Diagnosis is based on a combination of clinical examination and imaging studies:

  • Clinical examination: Specific tests such as the apprehension test and the relocation test are used to assess shoulder stability.
  • X-ray: Used to rule out bony injuries or fractures.
  • MRI (Magnetic Resonance Imaging): The gold standard for evaluating soft tissue structures, particularly the labrum and joint capsule. MR arthrography (with contrast injection into the joint) significantly improves diagnostic accuracy.
  • Arthroscopy: A minimally invasive procedure that allows direct visualization of the joint and can serve both diagnostic and therapeutic purposes.

Treatment

Conservative Treatment

In cases of first-time dislocation without significant instability, conservative management may be attempted initially.
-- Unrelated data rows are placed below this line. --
(** ** Errors *)

Record RouterError := mkErr { re_code : ErrorCode; re_message : string; re_data : option json }.
Definition method_not_found (method : string) : RouterError :=
  mkErr MethodNotFound ("method not found: " +:+ method) None.
Definition invalid_params (msg : string) : RouterError := mkErr InvalidParams msg None.
Definition nav (msg : string) : RouterError := mkErr NavigationFailed msg None.
Definition timeout (msg : string) : RouterError := mkErr TimeoutCode msg None.
Definition tab_not_found : RouterError := mkErr TabNotFound "tab not found" None.
Definition not_actionable : RouterError := mkErr ElementNotActionable "element not actionable" None.
Definition internal (msg : string) : RouterError := mkErr InternalError msg None.

(** ** Parameters *)

Definition required_str (params : json) (field : string) : result string RouterError :=
  match vget_str field params with
  | Some s => Ok s
  | None => Err (invalid_params ("missing " +:+ field))
  end.

Definition json_type_name (v : json) : string :=
  match v with
  | JNull => "null"
  | JBool _ => "bool"
  | JNum _ | JFloat _ => "number"
  | JStr _ => "string"
  | JArr _ => "array"
  | JObj _ => "object"
  end.

Inductive WaitUntil : Type := WaitNone | Load | DomContentLoaded | NetworkIdle.
(** [dbg]: the [Debug] form of a string, as it appears in messages. *)
Definition parse_wait_until (dbg : string -> string) (v : option json) : result WaitUntil RouterError :=
  match v with
  | None | Some JNull => Ok WaitNone
  | Some (JStr s) =>
      if bool_decide (s = "load") then Ok Load
      else if bool_decide (s = "domcontentloaded") then Ok DomContentLoaded
      else if bool_decide (s = "networkidle") then Ok NetworkIdle
      else Err (invalid_params ("invalid wait_until " +:+ dbg s +:+ "; expected one of: "
                  +:+ dbg "load" +:+ ", " +:+ dbg "domcontentloaded" +:+ ", " +:+ dbg "networkidle"))
  | Some other => Err (invalid_params ("invalid wait_until: expected string, got " +:+ json_type_name other))
  end.

Definition resolve_ref_str (dbg : string -> string) (elements : list AxMerge.PageElement) (r : string)
    : result AxMerge.PageElement RouterError :=
  match List.find (fun e => bool_decide (AxMerge.element_ref e = r)) elements with
  | Some e => Ok e
  | None => Err (mkErr ElementStale ("ref " +:+ dbg r +:+ " not found in current snapshot") None)
  end.
Definition resolve_ref (dbg : string -> string) (elements : list AxMerge.PageElement) (params : json)
    : result AxMerge.PageElement RouterError :=
  match vget_str "ref" params with
  | Some r => resolve_ref_str dbg elements r
  | None => Err (invalid_params "missing ref")
  end.

(** [wrapping_mul] and [^] on [u64]. *)
Definition wrapping_mul (a b : Z) : Z := (a * b) mod (u64_max + 1).
Definition deterministic_seed (snapshot_seq : Z) (url : string) : Z :=
  let s := 0x9E3779B97F4A7C15 in
  let s := Z.lxor s (wrapping_mul snapshot_seq 0xBF58476D1CE4E5B9) in
  Z.lxor s (wrapping_mul (Z.of_nat (String.length url)) 0x94D049BB133111EB).

(** ** The method table *)

(** The arms of the [match] in [dispatch], in order: the methods of the arm and
    the function it calls. *)
Definition routes : list (list string * string) := [
  (["browser.context.create"], "browser::browser_context_create");
  (["browser.context.list"], "browser::browser_context_list");
  (["browser.context.destroy"], "browser::browser_context_destroy"); (["tab.open"], "tab::tab_open");
  (["tab.list"], "tab::tab_list"); (["tab.close"], "tab::tab_close"); (["tab.focus"], "tab::tab_focus");
  (["tab.navigate"], "tab::tab_navigate"); (["tab.wait"], "tab::tab_wait");
  (["page.snapshot"], "page::page_snapshot"); (["page.screenshot"], "page::page_screenshot");
  (["page.read_text"], "page::page_read_text"); (["page.click"], "page::page_click");
  (["page.type"], "page::page_type"); (["page.keypress"], "page::page_keypress");
  (["page.scroll"], "page::page_scroll"); (["page.hover"], "page::page_hover");
  (["page.drag"], "page::page_drag"); (["page.touch.tap"], "page::page_touch_tap");
  (["page.touch.swipe"], "page::page_touch_swipe"); (["page.touch.pinch"], "page::page_touch_pinch");
  (["page.touch.rotate"], "page::page_touch_rotate"); (["page.pointer.press"], "page::page_pointer_press");
  (["page.pointer.move"], "page::page_pointer_move");
  (["page.pointer.release"], "page::page_pointer_release");
  (["page.gesture.pinch"], "page::page_gesture_pinch");
  (["page.gesture.rotate"], "page::page_gesture_rotate");
  (["page.gesture.longpress"], "page::page_gesture_longpress");
  (["page.drag.file_drop"], "page::page_drag_file_drop");
  (["page.keyboard.shortcut"], "page::page_keyboard_shortcut");
  (["page.keyboard.ime"], "page::page_keyboard_ime"); (["page.dead_key"], "page::page_dead_key");
  (["page.scroll.precise"], "page::page_scroll_precise");
  (["page.tab_traversal"], "page::page_tab_traversal");
  (["page.right_click_menu_navigate"], "page::page_right_click_menu_navigate");
  (["page.eval"], "page::page_eval"); (["page.cookies"], "page::page_cookies");
  (["page.cookies.deep_set"], "page::page_cookies_deep_set"); (["page.storage"], "page::page_storage");
  (["page.localstorage.get"], "page::page_localstorage_get");
  (["page.localstorage.set"], "page::page_localstorage_set");
  (["page.localstorage.delete"], "page::page_localstorage_delete");
  (["page.localstorage.clear"], "page::page_localstorage_clear");
  (["page.localstorage.cas"], "page::page_localstorage_cas");
  (["page.sessionstorage.get"], "page::page_sessionstorage_get");
  (["page.sessionstorage.set"], "page::page_sessionstorage_set");
  (["page.sessionstorage.delete"], "page::page_sessionstorage_delete");
  (["page.sessionstorage.clear"], "page::page_sessionstorage_clear");
  (["page.sessionstorage.cas"], "page::page_sessionstorage_cas");
  (["page.indexeddb.list_databases"], "page::page_indexeddb_list_databases");
  (["page.indexeddb.list_stores"], "page::page_indexeddb_list_stores");
  (["page.indexeddb.query"], "page::page_indexeddb_query");
  (["page.indexeddb.put"], "page::page_indexeddb_put");
  (["page.indexeddb.delete"], "page::page_indexeddb_delete");
  (["page.indexeddb.delete_database"], "page::page_indexeddb_delete_database");
  (["page.cache_api.list"], "page::page_cache_api_list");
  (["page.cache_api.inspect"], "page::page_cache_api_inspect");
  (["page.cache_api.delete"], "page::page_cache_api_delete");
  (["page.permissions.query"], "page::page_permissions_query");
  (["page.permissions.grant"], "page::page_permissions_grant");
  (["page.permissions.revoke"], "page::page_permissions_revoke");
  (["page.storage.quota"], "page::page_storage_quota"); (["page.viewport"], "page::page_viewport");
  (["page.user_agent"], "page::page_user_agent"); (["page.geo"], "page::page_geo");
  (["page.dark_mode"], "page::page_dark_mode");
  (["page.network_conditions"], "page::page_network_conditions"); (["page.emulate"], "page::page_emulate");
  (["page.performance.timeline_start"; "page.performance_timeline_start"], "page::page_performance_timeline_start");
  (["page.performance.timeline_stop"; "page.performance_timeline_stop"], "page::page_performance_timeline_stop");
  (["page.performance.metrics"; "page.performance_metrics"], "page::page_performance_metrics");
  (["page.coverage.js_start"; "page.coverage_js_start"], "page::page_coverage_js_start");
  (["page.coverage.js_take"; "page.coverage_js_take"], "page::page_coverage_js_take");
  (["page.coverage.css_start"; "page.coverage_css_start"], "page::page_coverage_css_start");
  (["page.coverage.css_take"; "page.coverage_css_take"], "page::page_coverage_css_take");
  (["page.heap.snapshot"; "page.heap_snapshot"], "page::page_heap_snapshot");
  (["page.heap.sample_alloc"; "page.heap_sample_alloc"], "page::page_heap_sample_alloc");
  (["page.cpu.profile"; "page.cpu_profile"], "page::page_cpu_profile");
  (["page.layout.metrics"; "page.layout_metrics"], "page::page_layout_metrics");
  (["page.paint.flash"; "page.paint_flash"], "page::page_paint_flash"); (["page.pdf"], "page::page_pdf");
  (["page.print_preview"], "page::page_print_preview");
  (["net.intercept"; "net.mock"; "net.observe"; "net.intercept.fulfill_with_body"; "net.intercept.modify_request"; "net.intercept.fail"; "net.replay"; "net.websocket.observe"; "net.websocket.inject_frame"; "net.eventsource.observe"; "net.har.export"; "net.proxy"; "net.mitm_cert.install"], "net::net_dispatch");
  (["vision.read_text"], "page::vision_read_text"); (["vision.find_text"], "page::vision_find_text");
  (["vision.compare"], "page::vision_compare"); (["vision.fps"], "page::vision_fps");
  (["vision.stability"], "page::vision_stability"); (["vision.changed_since"], "page::vision_changed_since");
  (["vision.verify_action"], "page::vision_verify_action"); (["vision.pixel"], "page::vision_pixel");
  (["vision.region.classify"], "page::vision_region_classify");
  (["vision.color.palette"], "page::vision_color_palette");
  (["vision.text.style"], "page::vision_text_style");
  (["vision.layout.segments"], "page::vision_layout_segments");
  (["vision.icon.recognize"], "page::vision_icon_recognize");
  (["vision.qr_barcode"], "page::vision_qr_barcode");
  (["vision.scrollbar.position"], "page::vision_scrollbar_position");
  (["vision.loading.detect"], "page::vision_loading_detect");
  (["vision.tooltip.detect"], "page::vision_tooltip_detect");
  (["vision.modal.detect"], "page::vision_modal_detect");
  (["vision.diff.semantic"], "page::vision_diff_semantic");
  (["vision.animation.frames"], "page::vision_animation_frames");
  (["vision.face_blur"], "page::vision_face_blur"); (["term.spawn"], "term::term_spawn");
  (["term.write"], "term::term_write"); (["term.read"], "term::term_read");
  (["term.snapshot"], "term::term_snapshot"); (["term.resize"], "term::term_resize");
  (["term.close"], "term::term_close"); (["term.send_signal"], "term::term_send_signal");
  (["term.scrollback"], "term::term_scrollback");
  (["term.alt_screen_active"], "term::term_alt_screen_active");
  (["term.mouse_event"], "term::term_mouse_event");
  (["system.audio.output"; "system.audio.input"; "system.audio.select"; "system.audio.volume"; "system.audio.mute"; "system.audio.capture_to_file"; "system.mic.capture"; "system.camera.snapshot"; "system.screen.capture_region"; "system.screen.list_displays"; "system.bluetooth.scan"; "system.bluetooth.connect"; "system.bluetooth.disconnect"; "system.usb.devices"; "system.battery"; "system.network.interfaces"; "system.network.routes"; "system.network.connections"; "system.process.list"; "system.process.info"; "system.process.signal"; "system.fsevents.watch"; "system.spotlight.query"; "system.metadata"], "system::system_dispatch");
  (["app.list"], "internal::app_list"); (["app.snapshot"], "internal::app_snapshot");
  (["app.click"], "internal::app_click"); (["app.type"], "internal::app_type");
  (["app.scroll"], "internal::app_scroll"); (["app.eval"], "internal::app_eval");
  (["app.menu.list"], "native::app_menu_list"); (["app.menu.click"], "native::app_menu_click");
  (["app.statusmenu.click"], "native::app_statusmenu_click");
  (["app.notification_center.open"], "native::app_notif_open");
  (["app.notification_center.list"], "native::app_notif_list");
  (["app.notification_center.click"], "native::app_notif_click");
  (["app.notification_center.dismiss"], "native::app_notif_dismiss");
  (["app.spotlight.open"], "native::app_spotlight_open");
  (["app.spotlight.query"], "native::app_spotlight_query");
  (["app.spotlight.select"], "native::app_spotlight_select");
  (["app.spaces.list"], "native::app_spaces_list"); (["app.spaces.switch_to"], "native::app_spaces_switch");
  (["app.spaces.move_window"], "native::app_spaces_move_window");
  (["app.dock.list"], "native::app_dock_list"); (["app.dock.click"], "native::app_dock_click");
  (["app.dock.reveal_app"], "native::app_dock_reveal_app"); (["app.window.list"], "native::app_window_list");
  (["app.window.raise"], "native::app_window_raise");
  (["app.window.minimize"], "native::app_window_minimize");
  (["app.window.fullscreen"], "native::app_window_fullscreen");
  (["app.window.move"], "native::app_window_move"); (["app.window.resize"], "native::app_window_resize");
  (["app.touchbar.tap"], "native::app_touchbar_tap");
  (["app.gesture.three_finger_swipe"], "native::app_gesture_swipe");
  (["app.force_touch"], "native::app_force_touch"); (["app.ime.list"], "native::app_ime_list");
  (["app.ime.switch"], "native::app_ime_switch"); (["app.ime.set_input_source"], "native::app_ime_set");
  (["app.shortcut.run"], "native::app_shortcut_run"); (["app.automator.run"], "native::app_automator_run");
  (["app.applescript"], "native::app_applescript"); (["app.javascript_for_automation"], "native::app_jxa");
  (["app.terminal.spawn_session"], "native::app_terminal_spawn");
  (["app.quicklook.preview"], "native::app_quicklook_preview");
  (["app.quicklook.close"], "native::app_quicklook_close");
  (["clipboard.read_string"], "native::clipboard_read_string");
  (["clipboard.write_string"], "native::clipboard_write_string");
  (["clipboard.read_files"], "native::clipboard_read_files");
  (["clipboard.write_files"], "native::clipboard_write_files");
  (["clipboard.read_image"], "native::clipboard_read_image");
  (["clipboard.write_image"], "native::clipboard_write_image");
  (["clipboard.types"], "native::clipboard_types"); (["clipboard.history"], "native::clipboard_history");
  (["drag.from_finder"], "native::drag_from_finder"); (["drag.between_apps"], "native::drag_between_apps");
  (["app.subscribe"], "native::app_subscribe"); (["app.unsubscribe"], "native::app_unsubscribe")].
This includes:

  • Immobilization of the shoulder in a sling for approximately 3 to 6 weeks
  • Pain management with anti-inflammatory medications (NSAIDs)
  • Physiotherapy focused on strengthening the shoulder-stabilizing muscles, especially the rotator cuff

Surgical Treatment

For patients with recurrent dislocations, persistent instability, or high athletic demands, surgical intervention is typically recommended. The most common procedures are:

  • Arthroscopic Bankart repair: The detached labrum is reattached to the glenoid rim using suture anchors. This is the standard procedure and yields excellent long-term outcomes.
  • Latarjet procedure: In cases with significant bone loss at the glenoid, a bone block from the coracoid process is transferred to the anterior glenoid to restore stability.

Rehabilitation

Following surgery, an intensive rehabilitation program lasting approximately 4 to 6 months is required. The goal is full restoration of strength, range of motion, and joint stability. Return to competitive sport is generally possible after 6 to 9 months.

References

  1. Bankart ASB. Recurrent or habitual dislocation of the shoulder-joint. British Medical Journal. 1923;2(3285):1132–1133.
  2. Longo UG, Rizzello G, Loppini M et al. Multidirectional instability of the shoulder: a systematic review. Arthroscopy. 2015;31(12):2431–2443.
  3. Hasebroock AW, Brinkman J, Foster L, Bowens JP. Management of primary anterior shoulder dislocations: a narrative review. Sports Medicine Open. 2019;5(1):31.